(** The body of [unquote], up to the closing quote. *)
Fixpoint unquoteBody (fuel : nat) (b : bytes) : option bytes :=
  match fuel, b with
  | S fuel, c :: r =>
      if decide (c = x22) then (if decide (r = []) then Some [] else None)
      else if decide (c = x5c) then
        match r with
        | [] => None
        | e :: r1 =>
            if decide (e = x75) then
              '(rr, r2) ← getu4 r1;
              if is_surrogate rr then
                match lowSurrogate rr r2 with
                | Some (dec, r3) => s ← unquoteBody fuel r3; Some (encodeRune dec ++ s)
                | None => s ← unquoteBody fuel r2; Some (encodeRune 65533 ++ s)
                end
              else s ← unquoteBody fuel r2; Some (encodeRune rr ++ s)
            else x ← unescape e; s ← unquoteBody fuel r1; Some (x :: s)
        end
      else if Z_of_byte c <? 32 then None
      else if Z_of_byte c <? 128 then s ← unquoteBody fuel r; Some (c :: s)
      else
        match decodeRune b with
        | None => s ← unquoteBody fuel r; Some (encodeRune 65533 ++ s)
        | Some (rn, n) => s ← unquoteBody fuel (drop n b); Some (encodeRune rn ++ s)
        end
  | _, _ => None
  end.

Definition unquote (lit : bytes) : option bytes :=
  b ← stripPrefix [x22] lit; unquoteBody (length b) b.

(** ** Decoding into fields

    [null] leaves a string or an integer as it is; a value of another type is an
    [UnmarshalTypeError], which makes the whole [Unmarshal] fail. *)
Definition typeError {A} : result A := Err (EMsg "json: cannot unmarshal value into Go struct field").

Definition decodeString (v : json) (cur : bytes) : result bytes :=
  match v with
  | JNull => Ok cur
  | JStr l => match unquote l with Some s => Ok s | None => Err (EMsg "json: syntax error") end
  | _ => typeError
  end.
**********
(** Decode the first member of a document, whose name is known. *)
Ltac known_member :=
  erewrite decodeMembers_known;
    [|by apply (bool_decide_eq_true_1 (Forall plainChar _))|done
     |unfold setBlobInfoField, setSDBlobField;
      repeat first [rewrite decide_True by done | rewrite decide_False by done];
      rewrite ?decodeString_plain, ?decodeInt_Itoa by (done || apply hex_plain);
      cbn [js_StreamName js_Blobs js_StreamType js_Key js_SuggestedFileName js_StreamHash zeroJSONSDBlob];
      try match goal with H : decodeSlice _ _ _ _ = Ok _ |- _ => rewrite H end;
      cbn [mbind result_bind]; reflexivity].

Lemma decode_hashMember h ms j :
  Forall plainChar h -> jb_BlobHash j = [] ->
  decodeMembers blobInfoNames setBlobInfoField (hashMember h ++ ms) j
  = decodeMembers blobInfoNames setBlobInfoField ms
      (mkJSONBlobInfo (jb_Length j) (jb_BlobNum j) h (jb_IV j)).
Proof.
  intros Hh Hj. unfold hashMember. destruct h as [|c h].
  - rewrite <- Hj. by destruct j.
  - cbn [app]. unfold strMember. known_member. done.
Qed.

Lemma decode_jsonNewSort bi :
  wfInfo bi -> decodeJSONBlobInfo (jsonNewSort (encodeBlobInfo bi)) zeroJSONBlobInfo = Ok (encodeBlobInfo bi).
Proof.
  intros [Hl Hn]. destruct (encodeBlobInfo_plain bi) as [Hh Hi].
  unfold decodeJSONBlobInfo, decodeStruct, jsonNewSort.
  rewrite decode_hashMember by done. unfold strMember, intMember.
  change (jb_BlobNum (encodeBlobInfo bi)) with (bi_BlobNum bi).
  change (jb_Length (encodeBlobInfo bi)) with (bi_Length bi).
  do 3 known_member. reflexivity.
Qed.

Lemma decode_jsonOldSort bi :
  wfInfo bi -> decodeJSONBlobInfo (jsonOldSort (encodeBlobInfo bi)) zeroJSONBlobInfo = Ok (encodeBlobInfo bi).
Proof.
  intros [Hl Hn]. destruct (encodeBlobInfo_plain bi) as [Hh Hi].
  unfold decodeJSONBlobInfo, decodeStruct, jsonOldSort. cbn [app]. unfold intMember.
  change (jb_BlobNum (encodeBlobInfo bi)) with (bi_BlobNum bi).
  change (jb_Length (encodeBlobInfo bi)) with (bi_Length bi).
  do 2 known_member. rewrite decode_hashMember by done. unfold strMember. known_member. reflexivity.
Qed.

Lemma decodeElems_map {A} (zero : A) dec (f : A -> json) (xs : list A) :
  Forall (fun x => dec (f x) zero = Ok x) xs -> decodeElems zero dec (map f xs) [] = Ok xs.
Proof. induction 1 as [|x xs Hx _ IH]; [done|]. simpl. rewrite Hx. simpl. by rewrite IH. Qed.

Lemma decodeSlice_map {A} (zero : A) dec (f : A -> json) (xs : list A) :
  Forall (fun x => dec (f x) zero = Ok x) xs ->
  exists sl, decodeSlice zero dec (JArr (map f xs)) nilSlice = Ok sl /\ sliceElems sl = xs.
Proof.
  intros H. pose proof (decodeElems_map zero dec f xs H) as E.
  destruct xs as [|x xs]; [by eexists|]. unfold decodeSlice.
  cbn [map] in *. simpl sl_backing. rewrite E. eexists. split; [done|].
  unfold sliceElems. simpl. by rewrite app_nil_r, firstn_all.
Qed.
**********
### [PROBLEM TO WORK ON]
Make a copy of each line in the records that has the word "with".

### [WRITTEN REPLY]
  match fuel, b with
        match r with
                match lowSurrogate rr r2 with
        match decodeRune b with
  match v with
  | JStr l => match unquote l with Some s => Ok s | None => Err (EMsg "json: syntax error") end
      try match goal with H : decodeSlice _ _ _ _ = Ok _ |- _ => rewrite H end;
  change (jb_BlobNum (encodeBlobInfo bi)) with (bi_BlobNum bi).
  change (jb_Length (encodeBlobInfo bi)) with (bi_Length bi).
  change (jb_BlobNum (encodeBlobInfo bi)) with (bi_BlobNum bi).
  change (jb_Length (encodeBlobInfo bi)) with (bi_Length bi).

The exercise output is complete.